So, I vanished for a bit (Confined Cocktails excepted). I got desperate about downstairs builders and spent a week in the local Premier Inn, eating Christmas cake and Wensleydale in lieu of actual meals, and wandering into town to go to the theatre and a concert for my birthday. I also lost a lot of hours to doomscrolling for omicron info, despite all of us knowing there's no news yet, and looking for it does not make the pandemic pass faster.
Plus... now I'm back home, and I got pinged because of said theatring and well, living in the pandemic is just GRATE. I'm extremely glad I had a clear lateral flow before seeing my parents for a birthday meal, and now we wait for PCR joy to see whether there's a reason to worry retrospectively. It's so different from the pingdemic of the midsummer, where I just keep buggering on until informed otherwise. Tricky.
Luckily, I am stocked to the gunnels. It's meat week and I seem to have gone a bit overboard despite knowing this is a time when people pop up with a zillion exciting chances to go out for the evening. It's slow-cooking stuff and it is keeping me warm amidst the onset of winter and bad news and such.
One from Rachel Roddy's A-Z of pasta, of course - this is a variant of ragu, Emilia-style. Lots of chicken livers in the meat, and bechamel added into the mix which gives it huge richness. It doesn't need 4 hours of simmering like my main ragu recipe, and I thank it for that.
Process photos were taken, but honestly, I think you know what mince, tomatoes and bechamel look like, and chopped livers are never the most scenic. The final sauce was pretty darned good though.
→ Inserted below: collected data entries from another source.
(** * Neo4jHandler: sentiment tagging and similarity-edge recomputation

    A shallow embedding of [backend/neo4j_handler.py].  The graph store is
    an explicit value threaded through the handler's methods; every Cypher
    query is a function on that value.  Text is a sequence of code points
    below 256 (Rocq's [string]), on which Python's [str.lower] and
    [str.split] are character-wise; the classifier is also given on
    arbitrary text, in [Unicode].  The connection is taken to be live:
    [ensure_connection] and the driver's life cycle are left out, and the
    only failures considered are those raised inside the recomputation. *)

From Stdlib Require Import Ascii NArith.
From stdpp Require Import base list gmap strings sorting.

Set Warnings "-clear-no-such-hyp".

(** ** Python string primitives *)

Module Py.

(** [str.isspace] on one character, as [str.split()] uses it. *)
Definition is_space (c : ascii) : bool :=
  let n := N_of_ascii c in
  ((9 <=? n) && (n <=? 13) || (28 <=? n) && (n <=? 32)
   || (n =? 133) || (n =? 160))%N.

(** [str.lower] on one character. *)
Definition lower_char (c : ascii) : ascii :=
  let n := N_of_ascii c in
  if ((65 <=? n) && (n <=? 90)
      || (192 <=? n) && (n <=? 222) && negb (n =? 215))%N
  then ascii_of_N (n + 32) else c.

Fixpoint lower (s : string) : string :=
  match s with
  | EmptyString => EmptyString
  | String c s' => String (lower_char c) (lower s')
  end.

(** The scanning loop of [str.split()] with no separator: [cur] is the
    token being read, pushed when a whitespace character or the end of
    the text is met; empty tokens are never pushed. *)
Definition push (cur : string) (acc : list string) : list string :=
  match cur with
  | EmptyString => acc
  | _ => cur :: acc
  end.

Fixpoint split_go (cur : string) (s : string) : list string :=
  match s with
  | EmptyString => push cur []
  | String c s' =>
      if is_space c then push cur (split_go EmptyString s')
      else split_go (cur +:+ String c EmptyString) s'
  end.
I decanted the final leftovers into Tupperware today as it'll be a rather hefty packed lunch for tomorrow (PCR permitting, I am in the office again).
In time to reuse the pan for a whacking great bean and pork stew, out of Crave. I never do dried beans if I can help it, despite thriftiness. But I think this one might be better for it. If you're doing dried beans you want to soak for many hours beforehand, and then cook them with chunks of carrot, celery, a halved garlic clove, bay, thyme, rosemary, a halved tomato, some onion... If you're doing dried beans, give it 90 minutes, and then add pork belly strips, and give it another 90 minutes. Strictly for the weekend or a day when you're keyboard-bound and need the odd 5 minute breather to do something practical.
It will look like stew. A gentle mix of flavours and a good wintry stock. I have this down for two dinners but I think the base will end up being soup for a couple more.
But! For the dinners, you're not only doing a gentle stew, you're giving it a good whack of flavour and greenery. Chop green olives and parsley, mix with a slug of vinegar, a pinch of sugar, a slop of olive oil, and you have a salsa.
The combination is delicious for this sloppy gentle stew, and spark it up nicely. It's not exactly pretty food, but it works really well.